Another six months, another Ubuntu release. This time around the table we have the Intrepid Ibex; 8.10. Not quite a ground-breaking release, but rather the framework for one. Why do I say that? Because there isn't much new immediately visible to the user. Let's take a look.
Right off the bat, most users will notice that the theme hasn't really changed a whole lot from 8.04. The reasoning to this I will leave for the reader to figure out. But don't leave disappointed, some of the new looks are available as an additional package. (Personally, I'm a fan of the Dust theme.)
The most noticeable changes are in the panel and its applets. First off, NetworkManager is now at version 0.7. This release brings more wireless options, built-in VPN support, DSL and static configurations, and even CDMA/GSM support for browsing on the go. At this point, you should never have to edit your network manually.
Another change was the removal of the logout button on the top-right of the panel layout. Instead, the user switching applet is placed there. This menu does it all: shutdown, restart, and other system actions are on the applet, but there is also a new "Guest session" option. Clicking on this locks your current session and opens a new one in a locked-down environment. If at any time someone wants to use your laptop or desktop, you can now open this guest session and not worry about them trying to access your files or destroying anything.
If you have Pidgin or GNOME's Empathy running, the user switching menu will also allow you to change your status with only a flick of the mouse.
Also included is GNOME 2.24 and the new features that come with it, such as Nautilus' tabs and drive utilities, but I won't iterate all of the changes here. Instead, check out the GNOME release notes.
Almost at the last minute, two new utilities were added to the array of administration applications. The first is "Cruft Remover," which makes an attempt at removing unused packages. However, it does also try to remove packages not installed from a repository, such as VirtualBox.
The next application is interesting: you can create a bootable USB startup disk. I haven't had the chance to try this feature out myself, but it seems straightforward: Insert a stock Ubuntu 8.10 disc and a USB flash drive or external HDD, and click. There is even an option to save your documents and settings back to the drive when you want to shut down, providing a nice "Ubuntu on the go" experience.
A less noticeable, yet highly useful "feature" is Xorg 7.4. This brings hotpluggable devices (I could plug in my Wacom tablet and not have to restart or install anything) and supposedly better stability. I would personally debate the stability due to some 3D problems, but that relies more on my graphics chipset and its drivers than X. But, as I said, this was a "framework" release. This version of X lays the groundwork for what will probably be known as DRI2 (aka wow-I-can-play-a-game-with-compiz-on). Those of you with ATI and Intel graphics chipsets will absolutely love this, however it won't be available for quite a while.

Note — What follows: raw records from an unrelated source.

(* ===== verification/PgSweeps.v ===== *)
(** * The recovery sweeps of the PostgreSQL repository

    [sweep_expired_leases], [schedule_retries] and [reconcile_sessions] of
    [PostgresSessionMailboxStore] and [PostgresRuntimeRepository], which call the functions
    [sweep_expired_session_leases] and [reconcile_session_mailboxes_v2] of migration 0011 and
    [schedule_session_mailbox_retries] of migration 0008.  Each function selects mailboxes of any
    tenant in an order, skips those that other transactions have locked, takes at most [p_limit]
    of the rest and handles them one after the other in one transaction, mailbox before session.
    [locked] is the set of the rows that are locked when the function runs.  The columns of a
    selected row are read when it is its turn: handling one session changes no row of another.
    Texts are ordered by their bytes. *)

From S2P Require Import Prelude PyText Tenant Models Mailbox Repository Runtime PgMailbox PgDelivery PgTurns.
#[local] Open Scope Z_scope.

(** A row of the select: the mailbox, the item it is joined with, when that item was resolved,
    and the status of its message. *)
Record RecoveryRow : Type := MkRecoveryRow {
  rec_mailbox : SessionMailbox;
  rec_item : option MailboxItem;
  rec_resolved_at : option Z;
  rec_inbound_status : option InboundStatus;
}.

Definition recovery_row (sequence : SessionMailbox -> option Z) (key : session_key) (s : PgRepo) : option RecoveryRow :=
  match pr_mailboxes s !! key with
  | None => None
  | Some mb =>
    let item := sequence mb ≫= fun n => pg_items_of key (box_of s) !! n in
    let resolved_at := sequence mb ≫= fun n => pr_resolved_at s !! (key, n) in
    let status := item ≫= fun it => in_status <$> pr_inbound s !! (key.1, mi_inbound_id it) in
    Some (MkRecoveryRow mb item (if is_some item then resolved_at else None) status)
  end.

Definition item_retry_at (rec : RecoveryRow) : option Z := rec_item rec ≫= mi_retry_at.
Definition item_priority (rec : RecoveryRow) : Z := default 0 (mi_priority <$> rec_item rec).

(** [coalesce(rec.trace_id, inbound_id::text, rec.session_id)]. *)
Definition item_trace (rec : RecoveryRow) (inbound_id : option string) : string :=
  default (default (mb_session_id (rec_mailbox rec)) inbound_id) (mi_trace_id <$> rec_item rec).

Definition recovery_le : relation (Z * session_key) := lex Z.le (lex String.le String.le).

#[export] Instance recovery_le_dec : RelDecision recovery_le.
Proof. apply _. Defined.

Section sweeps.
Context `{Env} `{UuidText}.
Implicit Types (locked : session_key -> bool).

(** [NOT EXISTS (SELECT 1 FROM sessions AS active ...)]. *)
Definition session_executing (key : session_key) (now : Z) (s : PgRepo) : bool :=
  executing (lease_columns <$> pr_sessions s !! key) now.

(** [SELECT ... ORDER BY order, tenant_id, session_id LIMIT p_limit FOR UPDATE OF m SKIP LOCKED]. *)
Definition select_keys locked (limit : Z) (row : session_key -> PgRepo -> option RecoveryRow)
    (wanted : session_key -> RecoveryRow -> Z -> PgRepo -> bool) (order : SessionMailbox -> Z) : M PgRepo (list session_key) :=
  let* now := db_clock in
  gets (fun s =>
    let selected := List.filter (fun x : session_key * SessionMailbox =>
      match row x.1 s with Some rec => wanted x.1 rec now s | None => false end) (map_to_list (pr_mailboxes s)) in
    let ordered := sorted_by recovery_le (fun x : session_key * SessionMailbox => (order x.2, x.1)) selected in
    take (Z.to_nat limit) (List.filter (fun key => negb (locked key)) (map fst ordered))).

(** [FOR rec IN ... LOOP ... processed := processed + 1 ... END LOOP]. *)
Fixpoint recover_rows (body : session_key -> M PgRepo Z) (keys : list session_key) (processed : Z) : M PgRepo Z :=
  match keys with
  | [] => ret processed
  | key :: rest =>
    let* n := body key in
    recover_rows body rest (processed + n)
  end.

(** The guard of the methods, and the one of the functions. *)
Definition recovery_limit (limit : Z) (x : exn) : M PgRepo unit :=
  raise_if ((limit <? 1) || (1000 <? limit)) x.

Definition limit_error : exn := ValueError "recovery limit must be between 1 and 1000".
Definition limit_exception : exn := PostgresError "recovery limit must be between 1 and 1000".

(** The lease of the session row, if it is the one that the mailbox row shows. *)
Definition clear_session (key : session_key) (mb : SessionMailbox) : M PgRepo unit :=
  let* now := db_clock in
  update_session key (fun r => bool_decide (sr_lease_owner r = mb_lease_owner mb) && (sr_lease_epoch r =? mb_lease_epoch mb)
    && bool_decide (sr_lease_expires_at r = mb_lease_expires_at mb)) (free_session now) ;;
  ret tt.

(** The session row is locked, and read again. *)
Definition still_executing (key : session_key) : M PgRepo bool :=
  let* now := db_clock in
  gets (session_executing key now).

(** A status [RETRY_WAIT] keeps the time of the item. *)
Definition waiting_until (status : MailboxStatus) (retry_at : option Z) : option Z :=
  if bool_decide (status = RETRY_WAIT) then retry_at else None.

Definition waking (status : MailboxStatus) : Z := if bool_decide (status = QUEUED) then 1 else 0.

Definition waits_or_queues (retry_at : option Z) : M PgRepo MailboxStatus :=
  let* now := db_clock in
  ret (if after retry_at now then RETRY_WAIT else QUEUED).

(** ** Expired leases *)

Definition processing_row := recovery_row mb_processing_sequence.

Definition lease_expired (key : session_key) (rec : RecoveryRow) (now : Z) (s : PgRepo) : bool :=
  bool_decide (mb_status (rec_mailbox rec) = RUNNING) && due (mb_lease_expires_at (rec_mailbox rec)) now
  && negb (session_executing key now s).

Definition sweep_row (key : session_key) : M PgRepo Z :=
  let* row := gets (processing_row key) in
  match row with
  | None => ret 0
  | Some rec =>
    let mb := rec_mailbox rec in
    let* active := still_executing key in
    if active then ret 0
    else
      let* status := if mb_accepted_sequence mb <=? mb_resolved_sequence mb then ret IDLE else waits_or_queues (item_retry_at rec) in
      let* updated_at := db_clock in
      let updated := requeued_row mb status (waiting_until status (item_retry_at rec)) (waking status) updated_at in
      box (put_row key updated) ;;
      clear_session key mb ;;
      (if bool_decide (status = QUEUED)
       then box (insert_ready updated (item_priority rec) (item_trace rec (mb_processing_inbound_id mb)) ∅) else ret tt) ;;
      ret 1
  end.

Definition sweep_expired_session_leases locked (p_limit : Z) : M PgRepo Z :=
  rollback (
    recovery_limit p_limit limit_exception ;;
    let* keys := select_keys locked p_limit processing_row lease_expired (fun mb => default 0 (mb_lease_expires_at mb)) in
    recover_rows sweep_row keys 0).

Definition sweep_expired_leases locked (owner_id : string) (limit : Z) : M PgRepo Z :=
  recovery_limit limit limit_error ;;
  sweep_expired_session_leases locked limit.

(** ** Retries that are due *)

Definition next_row := recovery_row (fun mb => Some (mb_resolved_sequence mb + 1)).

Definition retry_due (key : session_key) (rec : RecoveryRow) (now : Z) (s : PgRepo) : bool :=
  is_some (rec_item rec) && bool_decide (mb_status (rec_mailbox rec) = RETRY_WAIT) && due (mb_retry_at (rec_mailbox rec)) now.

Definition schedule_row (key : session_key) : M PgRepo Z :=
  let* row := gets (next_row key) in
  match row with
  | Some (MkRecoveryRow mb (Some item) _ _) =>
    let* updated_at := db_clock in
    let updated := mb <| mb_status := QUEUED |> <| mb_retry_at := None |> <| mb_queue_generation := mb_queue_generation mb + 1 |>
      <| mb_updated_at := updated_at |> in
    box (put_row key updated) ;;
    box (insert_ready updated (mi_priority item) (mi_trace_id item) ∅) ;;
    ret 1
  | _ => ret 0
  end.

Definition schedule_session_mailbox_retries locked (p_limit : Z) : M PgRepo Z :=
  rollback (
    recovery_limit p_limit limit_exception ;;
    let* keys := select_keys locked p_limit next_row retry_due (fun mb => default 0 (mb_retry_at mb)) in
    recover_rows schedule_row keys 0).

Definition schedule_retries locked (owner_id : string) (limit : Z) : M PgRepo Z :=
  recovery_limit limit limit_error ;;
  schedule_session_mailbox_retries locked limit.

(** ** Mailboxes that contradict their items, messages or wake-ups *)

Definition head_row := recovery_row (fun mb => Some (default (mb_resolved_sequence mb + 1) (mb_processing_sequence mb))).

(** The message was committed, but its item is not resolved. *)
Definition committed_unresolved (rec : RecoveryRow) : bool :=
  bool_decide (rec_inbound_status rec = Some committed) && negb (is_some (rec_resolved_at rec)).

Definition inconsistent (key : session_key) (rec : RecoveryRow) (now : Z) (s : PgRepo) : bool :=
  let mb := rec_mailbox rec in
  let status x := bool_decide (mb_status mb = x) in
  ((negb (status RUNNING) && (is_some (mb_processing_sequence mb) || is_some (mb_processing_inbound_id mb)
                          || is_some (mb_lease_owner mb) || is_some (mb_lease_expires_at mb)))
   || (status RUNNING && due (mb_lease_expires_at mb) now)
   || ((mb_accepted_sequence mb <=? mb_resolved_sequence mb) && negb (status IDLE))
   || ((mb_resolved_sequence mb <? mb_accepted_sequence mb) && status IDLE)
   || (status RETRY_WAIT && negb (is_some (mb_retry_at mb)))
   || (status QUEUED && negb (is_some (rec_item rec)))
   || (status QUEUED && (mb_updated_at mb <=? now - 5 * 1000000))
   || committed_unresolved rec)
  && negb (session_executing key now s).

(** The item is resolved and the mailbox goes on to the next one. *)
Definition resolve_head (key : session_key) (rec : RecoveryRow) : M PgRepo Z :=
  let mb := rec_mailbox rec in
  let next_sequence := default (mb_resolved_sequence mb + 1) (mb_processing_sequence mb) in
  let* resolved_at := db_clock in
  box (modify (fun t => t <| pg_resolved_at :=
    <[(key, next_sequence) := default resolved_at (pg_resolved_at t !! (key, next_sequence))]> (pg_resolved_at t) |>)) ;;
  let* next_item := box (fetch_item key (next_sequence + 1)) in
  let* now := db_clock in
  let '(status, retry_at, increment) := next_status (head_item mb (next_sequence + 1) next_item) now in
  let* updated_at := db_clock in
  let updated := next_mailbox mb next_sequence status retry_at increment updated_at in
  box (put_row key updated) ;;
  clear_session key mb ;;
  match next_item with
  | Some item => if bool_decide (status = QUEUED) then box (insert_ready updated (mi_priority item) (mi_trace_id item) ∅) else ret tt
  | None => ret tt
  end ;;
  ret 1.

(** The wake-ups of a generation that no publisher holds; the cooldown is not looked at. *)
Definition reopenable (mailbox : SessionMailbox) (now : Z) (r : ReadyRow) : bool :=
  same_ready (mb_tenant_id mailbox) (mb_session_id mailbox) (mb_queue_generation mailbox) r
  && match rr_claim_expires_at r with Some ex => ex <=? now | None => true end.

(** [UPDATE outbox_events ...; IF NOT FOUND THEN INSERT ...]. *)
Definition reopen_ready (mailbox : SessionMailbox) (priority : Z) (trace_id : string) : M PgStore unit :=
  let* now := clock_timestamp in
  let* found := gets (fun t => existsb (reopenable mailbox now) (pg_ready t)) in
  modify (fun t => t <| pg_ready := map (fun r => if reopenable mailbox now r then replay_row now r else r) (pg_ready t) |>) ;;
  if found then ret tt else insert_ready mailbox priority trace_id ∅.

Definition requeue_head (key : session_key) (rec : RecoveryRow) : M PgRepo Z :=
  let mb := rec_mailbox rec in
  let* status :=
    if (mb_accepted_sequence mb <=? mb_resolved_sequence mb) || negb (is_some (rec_item rec)) then ret IDLE
    else waits_or_queues (item_retry_at rec) in
  let fresh := negb (bool_decide (mb_status mb = QUEUED)) || (mb_queue_generation mb <? 1) in
  let* updated_at := db_clock in
  let updated := requeued_row mb status (waiting_until status (item_retry_at rec)) (if fresh then waking status else 0) updated_at in
  let trace_id := item_trace rec (mi_inbound_id <$> rec_item rec) in
  box (put_row key updated) ;;
  clear_session key mb ;;
  (if bool_decide (status = QUEUED) then
     box (if fresh then insert_ready updated (item_priority rec) trace_id ∅ else reopen_ready updated (item_priority rec) trace_id)
   else ret tt) ;;
  ret 1.

Definition reconcile_row (key : session_key) : M PgRepo Z :=
  let* row := gets (head_row key) in
  match row with
  | None => ret 0
  | Some rec =>
    let* active := still_executing key in
    if active then ret 0
    else if committed_unresolved rec then resolve_head key rec
    else requeue_head key rec
  end.

Definition reconcile_session_mailboxes_v2 locked (p_limit p_replay_cooldown_seconds : Z) : M PgRepo Z :=
  rollback (
    recovery_limit p_limit limit_exception ;;
    raise_if ((p_replay_cooldown_seconds <? 5) || (86400 <? p_replay_cooldown_seconds))
      (PostgresError "ready replay cooldown must be between 5 and 86400 seconds") ;;
    let* keys := select_keys locked p_limit head_row inconsistent mb_updated_at in
    recover_rows reconcile_row keys 0).

Definition reconcile_sessions locked (ready_replay_cooldown_seconds : Z) (owner_id : string) (limit : Z) : M PgRepo Z :=
  recovery_limit limit limit_error ;;
  reconcile_session_mailboxes_v2 locked limit ready_replay_cooldown_seconds.
End sweeps.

The rest of the features aren't major, but do make a system administrator's job a little easier. An encrypted private directory is available to store your private files, but it must be set up first. New versions of Samba, LDAP, the "uncomplicated firewall," and PAM are available to ease the process of connecting to other computers.
The new installer, however, does make the experience easier during partitioning, giving a nice visual image of your drives and changes before they are applied, plus other minor tweaks.
My verdict? If you're happy with Hardy, don't upgrade. If you want to try new things, give Intrepid a whirl. The usual slew of new packages is always an enticing reason to upgrade, but if you would rather stay stable, you aren't required to. The real action looks as if it will really start with Jaunty; what will be 9.04. See you in six months!